(* ===== verification/FsPolicy.v ===== *)
(** * The file-system sandbox policy: [protocol/src/permissions.rs]

    A policy is a list of entries, each giving an access mode to a path, a special path or a
    glob.  This file models the data, the resolution of entries against a working directory,
    the access a policy gives a path and the protection of workspace metadata; [FsUpdates.v] has
    the operations that build and change policies, [FsRoots.v] what is derived from a policy for a
    sandbox.  The model is that of a build for Unix: [cfg!(unix)] holds. *)

From stdpp Require Import base list strings sets.
From S2P Require Import Prelude FileSystem AbsPath.

Import Path (SLASH, Component, RootDir, CurDir, ParentDir, Normal).

(** ** Data *)

Inductive FileSystemAccessMode : Type := Read | Write | Deny.

Inductive FileSystemSpecialPath : Type :=
| Root
| Minimal
| ProjectRoots (subpath : option str)
| Tmpdir
| SlashTmp
| Unknown (path : str) (subpath : option str).

Inductive FileSystemPath : Type :=
| AtPath (path : str)
| GlobPattern (pattern : str)
| Special (value : FileSystemSpecialPath).

Inductive FileSystemSandboxEntryMissingPathBehavior : Type := Skip.

Record FileSystemSandboxEntry := mkEntry {
  entry_path : FileSystemPath;
  access : FileSystemAccessMode;
  missing_path_behavior : option FileSystemSandboxEntryMissingPathBehavior
}.

Inductive FileSystemSandboxKind : Type := Restricted | Unrestricted | ExternalSandboxKind.

Record FileSystemSandboxPolicy := mkPolicy {
  kind : FileSystemSandboxKind;
  glob_scan_max_depth : option N;
  entries : list FileSystemSandboxEntry
}.

Record ResolvedFileSystemEntry := mkResolved { resolved_path : str; resolved_access : FileSystemAccessMode }.

#[export] Instance FileSystemAccessMode_eq_dec : EqDecision FileSystemAccessMode.
Proof. solve_decision. Defined.
#[export] Instance FileSystemSpecialPath_eq_dec : EqDecision FileSystemSpecialPath.
Proof. solve_decision. Defined.
#[export] Instance MissingPathBehavior_eq_dec : EqDecision FileSystemSandboxEntryMissingPathBehavior.
Proof. solve_decision. Defined.
#[export] Instance FileSystemSandboxKind_eq_dec : EqDecision FileSystemSandboxKind.
Proof. solve_decision. Defined.

(** [can_read], [can_write] and the order of the modes: [deny] beats [write] beats [read]. *)
Definition can_read (a : FileSystemAccessMode) : bool := match a with Deny => false | _ => true end.
Definition can_write (a : FileSystemAccessMode) : bool := match a with Write => true | _ => false end.
Definition access_rank (a : FileSystemAccessMode) : nat := match a with Read => 0 | Write => 1 | Deny => 2 end.
Definition is_deny (e : FileSystemSandboxEntry) : bool := bool_decide (access e = Deny).
Definition is_restricted (k : FileSystemSandboxKind) : bool := bool_decide (k = Restricted).
(** [push_unique], and [dedup_absolute_paths] without the normalisation it may start with: the
    set [seen] is what is in [deduped]. *)
Definition push_unique (candidates : list str) (candidate : str) : list str :=
  if existsb (fun existing => Path.eqb existing candidate) candidates then candidates else candidates ++ [candidate].
Definition dedup_paths (paths : list str) : list str := foldl push_unique [] paths.

Section changes.
Context `{PathEnv}.

Definition normalize_effective_absolute_path (path : str) : str :=
  let fix go (ancestors : list str) : str :=
    match ancestors with
    | [] => path
    | ancestor :: rest =>
        match path_is_symlink ancestor with
        | None => go rest
        | Some _ =>
            match canonicalize_preserving_symlinks ancestor with
            | inr _ => go rest
            | inl normalized_ancestor =>
                match Path.strip_prefix path ancestor with
                | None => go rest
                | Some suffix =>
                    match from_absolute_path (Path.push normalized_ancestor suffix) with
                    | inl normalized_path => normalized_path
                    | inr _ => go rest
                    end
                end
            end
        end
    end
  in go (Path.ancestors path).

Definition dedup_absolute_paths (paths : list str) (normalize_effective_paths : bool) : list str :=
  dedup_paths (if normalize_effective_paths then normalize_effective_absolute_path <$> paths else paths).

Definition is_git_pointer_file (path : str) : bool :=
  path_is_file path && bool_decide (Path.file_name path = Some PROTECTED_METADATA_GIT_PATH_NAME).

Definition resolve_gitdir_from_file (dot_git : str) : option str :=
  contents ← read_to_string dot_git;
  let trimmed := trim contents in
  '(prefix, gitdir_raw) ← split_once 58 trimmed;
  if str_eqb (trim prefix) (lit "gitdir") then
    let gitdir_raw := trim gitdir_raw in
    if is_empty gitdir_raw then None
    else
      base ← Path.parent dot_git;
      let gitdir_path := resolve_path_against_base gitdir_raw base in
      if path_exists gitdir_path then Some gitdir_path else None
  else None.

- TASK STATEMENT: Start at the line containing "inl normalized_ancestor =>" and print each line exactly until the listing ends, keeping the final line too.

- SOLUTION FOR THIS EXERCISE:
            | inl normalized_ancestor =>
                match Path.strip_prefix path ancestor with
                | None => go rest
                | Some suffix =>
                    match from_absolute_path (Path.push normalized_ancestor suffix) with
                    | inl normalized_path => normalized_path
                    | inr _ => go rest
                    end
                end
            end
        end
    end
  in go (Path.ancestors path).

Definition dedup_absolute_paths (paths : list str) (normalize_effective_paths : bool) : list str :=
  dedup_paths (if normalize_effective_paths then normalize_effective_absolute_path <$> paths else paths).

Definition is_git_pointer_file (path : str) : bool :=
  path_is_file path && bool_decide (Path.file_name path = Some PROTECTED_METADATA_GIT_PATH_NAME).

Definition resolve_gitdir_from_file (dot_git : str) : option str :=
  contents ← read_to_string dot_git;
  let trimmed := trim contents in
  '(prefix, gitdir_raw) ← split_once 58 trimmed;
  if str_eqb (trim prefix) (lit "gitdir") then
    let gitdir_raw := trim gitdir_raw in
    if is_empty gitdir_raw then None
    else
      base ← Path.parent dot_git;
      let gitdir_path := resolve_path_against_base gitdir_raw base in
      if path_exists gitdir_path then Some gitdir_path else None
  else None.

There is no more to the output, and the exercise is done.